THE HANGING OF GREENS - MISTLETOE

 The hanging of greens, such as Holly, Ivy and Mistletoe is a British winter tradition with origins far before the Christian era.

Greenery was used to lift people’s spirits during the long winter and remind them that spring was not far away.

For hundreds of years before the birth of Christ the ancient Druids used mistletoe to celebrate the winter solstice.

The Druids gathered the parasitic evergreen plant and used it to decorate their homes.

They had an affinity with nature and believed the plant to have special healing powers for a variety of ills from female infertility to poison ingestion.

The Scandinavians thought of mistletoe as a plant of peace and harmony and associated it with their goddess of love, Frigga which is why the Norse folk believe the custom of kissing under the mistletoe is believed to have derived from this belief.

The druids regarded the mistletoe as sacred and they made certain that it never touched the ground and it was dedicated to the Goddess of Love which is the Druid explanation of kissing under it.

Originally, when a boy kissed a girl, he plucked a berry from the cluster and presented it to her. When there were no more berries, there were no more kisses.

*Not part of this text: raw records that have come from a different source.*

(** C3.  For every owned handle and every new size, the old one
    included, [ResizeSharedTexture] is the destruction of the old texture
    followed by a creation: its result, the handle it stores and the
    world it leaves are those of [CreateSharedTexture] run after
    [DestroySharedTexture] (on the D3D12 back end after [WaitForGPU], and
    with the cached wrapper gone as well).  The old handle no longer
    denotes its texture after the call, whether the call succeeds or not.
    The call succeeds exactly when a device is bound and the allocation
    succeeds; the new handle is then not null and denotes a texture of
    the new size with one reference and an identity that is not the old
    one's.  When the call fails, the output is left as it was and the
    old texture is gone all the same.  The handle is one that
    [CreateSharedTexture] handed out and that is owned through that
    reference alone; the output pointer is not null; an allocation that
    succeeds answers with an address that is not null and not in use
    once the old texture is released. *)
Theorem C3_resize_is_destroy_then_create :
  (∀ h o newWidth newHeight v hr st w,
      D3D11_owned h o w → fresh_after_release h hr w →
      ∃ w1 r out' w',
        D3D11.DestroySharedTexture h st w = Some w1
        ∧ objs w1 = delete h (objs w)
        ∧ D3D11.CreateSharedTexture newWidth newHeight (Some v) hr st w1 = Some (r, out', w')
        ∧ D3D11.ResizeSharedTexture h newWidth newHeight (Some v) hr st w = Some (r, out', w')
        ∧ invalidated h o w'
        ∧ (r = Success ↔ is_null (D3D11.m_device st) = false ∧ is_Some hr)
        ∧ (r = Success →
           ∃ a o', hr = Some a ∧ out' = Some a ∧ a ≠ 0%N ∧ objs w' !! a = Some o'
                   ∧ o_kind o' = KTexture2D newWidth newHeight ∧ o_refs o' = 1
                   ∧ o_serial o' = next_serial w ∧ o_serial o' ≠ o_serial o)
        ∧ (r ≠ Success → out' = Some v ∧ objs w' = delete h (objs w)))
  ∧
  (∀ h o newWidth newHeight v wait hr st w,
      D3D12_owned h o st w → fresh_after_release h hr w →
      ∃ st0 w0 st1 w1 r out' w',
        D3D12.WaitForGPU wait st w = (st0, w0)
        ∧ D3D12.DestroySharedTexture h st0 w0 = Some (st1, w1)
        ∧ objs w1 !! h = None ∧ D3D12.m_wrappedResources st1 !! h = None
        ∧ D3D12.CreateSharedTexture newWidth newHeight (Some v) hr st1 w1
          = Some (r, out', w')
        ∧ D3D12.ResizeSharedTexture h newWidth newHeight (Some v) wait hr st w
          = Some (r, out', st1, w')
        ∧ invalidated h o w'
        ∧ (r = Success ↔ is_null (D3D12.m_d3d12Device st) = false ∧ is_Some hr)
        ∧ (r = Success →
           ∃ a o', hr = Some a ∧ out' = Some a ∧ a ≠ 0%N ∧ objs w' !! a = Some o'
                   ∧ o_kind o' = KResource12 newWidth newHeight ∧ o_refs o' = 1
                   ∧ o_serial o' = next_serial w ∧ o_serial o' ≠ o_serial o)
        ∧ (r ≠ Success → out' = Some v ∧ objs w' = objs w1)).
Proof.
  split.
  - intros h o newWidth newHeight v hr st w Hown Hfresh.
    destruct (D3D11_resize_is_destroy_then_create h o newWidth newHeight v hr st w Hown)
      as (w1 & Hd & Ho1 & Hs1 & ->).
    destruct Hown as (Hh & Ho & _ & _ & Hser).
    exists w1. rewrite D3D11_create_spec.
    destruct (is_null (D3D11.m_device st)).
    { eexists _, _, _. split; [done|]. split; [done|]. split; [reflexivity|].
      split; [reflexivity|].
      split; [intros o'; by rewrite Ho1, lookup_delete_eq|].
      split; [split; [done|by intros [? _]]|]. split; done. }
    destruct hr as [a|].
    2:{ eexists _, _, _. split; [done|]. split; [done|]. split; [reflexivity|].
        split; [reflexivity|].
        split; [intros o'; by rewrite Ho1, lookup_delete_eq|].
        split; [split; [done|by intros [_ [? ?]]]|]. split; done. }
    destruct (Hfresh a eq_refl) as [Ha Hfree].
    assert (objs w1 !! a = None) as Hfree1.
    { rewrite Ho1. destruct Hfree as [->|?]; [apply lookup_delete_eq|].
      rewrite lookup_delete. by case_decide. }
    rewrite (com_new_Some a _ w1) by done. simpl.
    eexists _, _, _. split; [done|]. split; [done|]. split; [reflexivity|].
    split; [reflexivity|]. simpl. split.
    { intros o'. simpl. destruct (decide (a = h)) as [->|Hne].
      - rewrite lookup_insert_eq. intros [= <-]. simpl. lia.
      - by rewrite lookup_insert_ne, Ho1, lookup_delete_eq. }
    split; [split; eauto|]. split; [|done].
    intros _. eexists a, _. rewrite lookup_insert_eq. rewrite Hs1.
    repeat split; try done. simpl. lia.
  - intros h o newWidth newHeight v wait hr st w Hown Hfresh.
    destruct (D3D12_resize_is_destroy_then_create h o newWidth newHeight v wait hr st w Hown)
      as (st0 & w0 & st1 & w1 & Hw & Hd & Hgone & Hcache & Hkeep & Hs1 & Hdev & ->).
    destruct Hown as (Hh & Ho & _ & Hser & _).
    exists st0, w0, st1, w1. rewrite D3D12_create_spec, Hdev.
    destruct (is_null (D3D12.m_d3d12Device st)).
    { simpl. eexists _, _, _. split; [done|]. split; [done|]. split; [done|].
      split; [done|]. split; [reflexivity|]. split; [reflexivity|].
      split; [intros o'; by rewrite Hgone|].
      split; [split; [done|by intros [? _]]|]. split; done. }
    destruct hr as [a|].
    2:{ simpl. eexists _, _, _. split; [done|]. split; [done|]. split; [done|].
        split; [done|]. split; [reflexivity|]. split; [reflexivity|].
        split; [intros o'; by rewrite Hgone|].
        split; [split; [done|by intros [_ [? ?]]]|]. split; done. }
    destruct (Hfresh a eq_refl) as [Ha Hfree].
    assert (objs w1 !! a = None) as Hfree1.
    { destruct Hfree as [->|?]; [done|]. by apply Hkeep. }
    rewrite (com_new_Some a _ w1) by done. simpl.
    eexists _, _, _. split; [done|]. split; [done|]. split; [done|].
    split; [done|]. split; [reflexivity|]. split; [reflexivity|]. simpl. split.
    { intros o'. simpl. destruct (decide (a = h)) as [->|Hne].
      - rewrite lookup_insert_eq. intros [= <-]. simpl. lia.
      - by rewrite lookup_insert_ne, Hgone. }
    split; [split; eauto|]. split; [|done].
    intros _. eexists a, _. rewrite lookup_insert_eq. rewrite Hs1.
    repeat split; try done. simpl. lia.
Qed.

(** ** The copy *)

Lemma flip_srcBox_row W H y :
  (0 ≤ H < UINT_modulus)%Z → (0 ≤ y < H)%Z →
  D3D11.flip_srcBox W H W y = mkBox 0 (H - 1 - y) 0 W (H - y) 1.
Proof.
  intros HH Hy. unfold D3D11.flip_srcBox, UINT_sub.
  rewrite Z.min_id.
  rewrite (to_UINT_small (H - 1)) by lia.
  rewrite (to_UINT_small (H - 1 - y)) by lia.
  rewrite (to_UINT_small (H - y)) by lia.
  done.
Qed.

Lemma D3D11_copy_equal_size src dst flipY st w W H :
  src ≠ 0%N → dst ≠ 0%N → D3D11.m_context st ≠ 0%N →
  GetDesc11 src w = Some (W, H) →
  GetDesc11 dst w = Some (W, H) →
  (0 ≤ H < UINT_modulus)%Z →
  D3D11.CopyCapturedTextureToUnityTexture src dst flipY st w
  = Some (mkWorld (objs w) (next_serial w) (handles w)
            (gpu_log w ++
               if flipY then D3D11_flip_commands (D3D11.m_context st) src dst W H
               else [(D3D11.m_context st, CopyResource dst src)])).
Proof.
  intros Hs Hd Hc Hsd Hdd HH. unfold D3D11.CopyCapturedTextureToUnityTexture.
  rewrite (proj2 (is_null_false src) Hs), (proj2 (is_null_false dst) Hd),
    (proj2 (is_null_false _) Hc). simpl.
  rewrite Hsd. simpl. rewrite Hdd. simpl.
  rewrite !Z.eqb_refl. simpl.
  destruct flipY; [|done].
  rewrite Z.min_id, for_UINT_foldl by done.
  rewrite foldl_submit. do 3 f_equal. unfold D3D11_flip_commands.
  apply list_fmap_ext. intros i y Hy.
  assert (0 ≤ y < H)%Z by (apply elem_of_rows; eapply list_elem_of_lookup_2; eauto).
  rewrite flip_srcBox_row by done. do 3 f_equal. lia.
Qed.

Lemma through_Some p : p ≠ 0%N → through p = Some p.
Proof. intros Hp. unfold through. by rewrite (proj2 (is_null_false p) Hp). Qed.

Lemma flip_dstBox_row W H y :
  (0 ≤ H < UINT_modulus)%Z → (0 ≤ y < H)%Z →
  D3D12.flip_dstBox W y = mkBox 0 y 0 W (y + 1) 1.
Proof.
  intros HH Hy. unfold D3D12.flip_dstBox, UINT_add.
  by rewrite (to_UINT_small (y + 1)) by lia.
Qed.

Lemma flip_srcOffset_row H RowPitch y :
  (0 ≤ H < UINT_modulus)%Z → (0 ≤ RowPitch)%Z → (H * RowPitch < UINT_modulus)%Z →
  (0 ≤ y < H)%Z →
  D3D12.flip_srcOffset H RowPitch y = ((H - 1 - y) * RowPitch)%Z.
Proof.
  intros HH HP Hsize Hy. unfold D3D12.flip_srcOffset, UINT_mul, UINT_sub.
  rewrite (to_UINT_small (H - 1)) by lia.
  rewrite (to_UINT_small (H - 1 - y)) by lia.
  apply to_UINT_small. nia.
Qed.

The custom of kissing under the mistletoe originally was a belief that the evergreen plant increases your sexual power or promotes fertility.

In a small number of places in the world its potency was so highly regarded that it could improve the productivity of the soil, it could make cattle more fertile and curer impotence in men and any girl who had not been kissed under the mistletoe would be barren.

The Druids believed mistletoe's magic extended far beyond fertility and they thought it could cure almost any disease and was therefore known as 'all healer'.

A Sprigs fixed above your doorway would protect from lightning and ward of evil from your home.

As the plant was a parasite and grey on other trees it had no roots and so it was believed that it grew from heaven.

Even the gathering of the mistletoe is steeped in ritual.

A Druid priest using a sacred sickle had to cut the mistletoe from an oak tree

On the sixth day of the new moon when he had done so a virgin girl had to catch the falling plant before it touched the ground.

If it touched the ground it was spoiled.

The early Christian church banned the use of mistletoe in Christmas celebrations because of its pagan origins and they favored the use of Holly as an appropriate substitute for the Christmas greenery conveniently forgetting pagan origins of Holly.

Nowadays mistletoe is used merely as an excuse for taking liberties at the office Christmas party.